(Stored dataset items)
(** The text of a size names the largest unit that is not above it, up to TB. *)
Theorem analytics_formatBytes_spec (bytes : Z) :
  (0 < bytes)%Z →
  ∃ (i : nat) u, bytes_units !! i = Some u ∧
    analytics_formatBytes bytes = toFixed 1 (quotient bytes (1024 ^ Z.of_nat i)) ++ " " ++ u ∧
    (1024 ^ Z.of_nat i <= bytes)%Z ∧ (i < 4 → (bytes < 1024 ^ (Z.of_nat i + 1))%Z).
Proof.
  intros Hb. pose proof (Z.log2_nonneg bytes) as H0. pose proof (Z.log2_spec bytes Hb) as [Hlo Hhi].
  pose proof (Z.div_pos (Z.log2 bytes) 10). pose proof (Z.div_mod (Z.log2 bytes) 10) as Hd. pose proof (Z.mod_pos_bound (Z.log2 bytes) 10) as Hm.
  set (i := Z.min (log1024 bytes) 4). assert (0 <= i <= 4)%Z as Hi by (unfold i, log1024; lia).
  assert (∃ u, bytes_units !! Z.to_nat i = Some u) as [u Hu] by (apply lookup_lt_is_Some; cbn; lia).
  exists (Z.to_nat i), u. split; [done|]. rw Z2Nat.id; [|lia]. split_and!.
  - unfold analytics_formatBytes. destruct (Z.eqb_spec bytes 0); [lia|]. destruct (Z.ltb_spec bytes 0); [lia|].
    fold i. by rw Hu.
  - transitivity (2 ^ Z.log2 bytes)%Z; [|done]. rw (_ : 1024 = 2 ^ 10)%Z // -Z.pow_mul_r; [|lia..].
    apply Z.pow_le_mono_r; [lia|]. unfold i, log1024. lia.
  - intros Hi4. eapply Z.lt_le_trans; [done|]. rw (_ : 1024 = 2 ^ 10)%Z // -Z.pow_mul_r; [|lia..].
    apply Z.pow_le_mono_r; [lia|]. unfold i, log1024 in *. lia.
Qed.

◆ **Task to complete**
Beginning with the line that has "exists (Z.to_nat i), u.", set down each line through the last one above, exactly, and nothing else.

◆ **Reply**
  exists (Z.to_nat i), u. split; [done|]. rw Z2Nat.id; [|lia]. split_and!.
  - unfold analytics_formatBytes. destruct (Z.eqb_spec bytes 0); [lia|]. destruct (Z.ltb_spec bytes 0); [lia|].
    fold i. by rw Hu.
  - transitivity (2 ^ Z.log2 bytes)%Z; [|done]. rw (_ : 1024 = 2 ^ 10)%Z // -Z.pow_mul_r; [|lia..].
    apply Z.pow_le_mono_r; [lia|]. unfold i, log1024. lia.
  - intros Hi4. eapply Z.lt_le_trans; [done|]. rw (_ : 1024 = 2 ^ 10)%Z // -Z.pow_mul_r; [|lia..].
    apply Z.pow_le_mono_r; [lia|]. unfold i, log1024 in *. lia.
Qed.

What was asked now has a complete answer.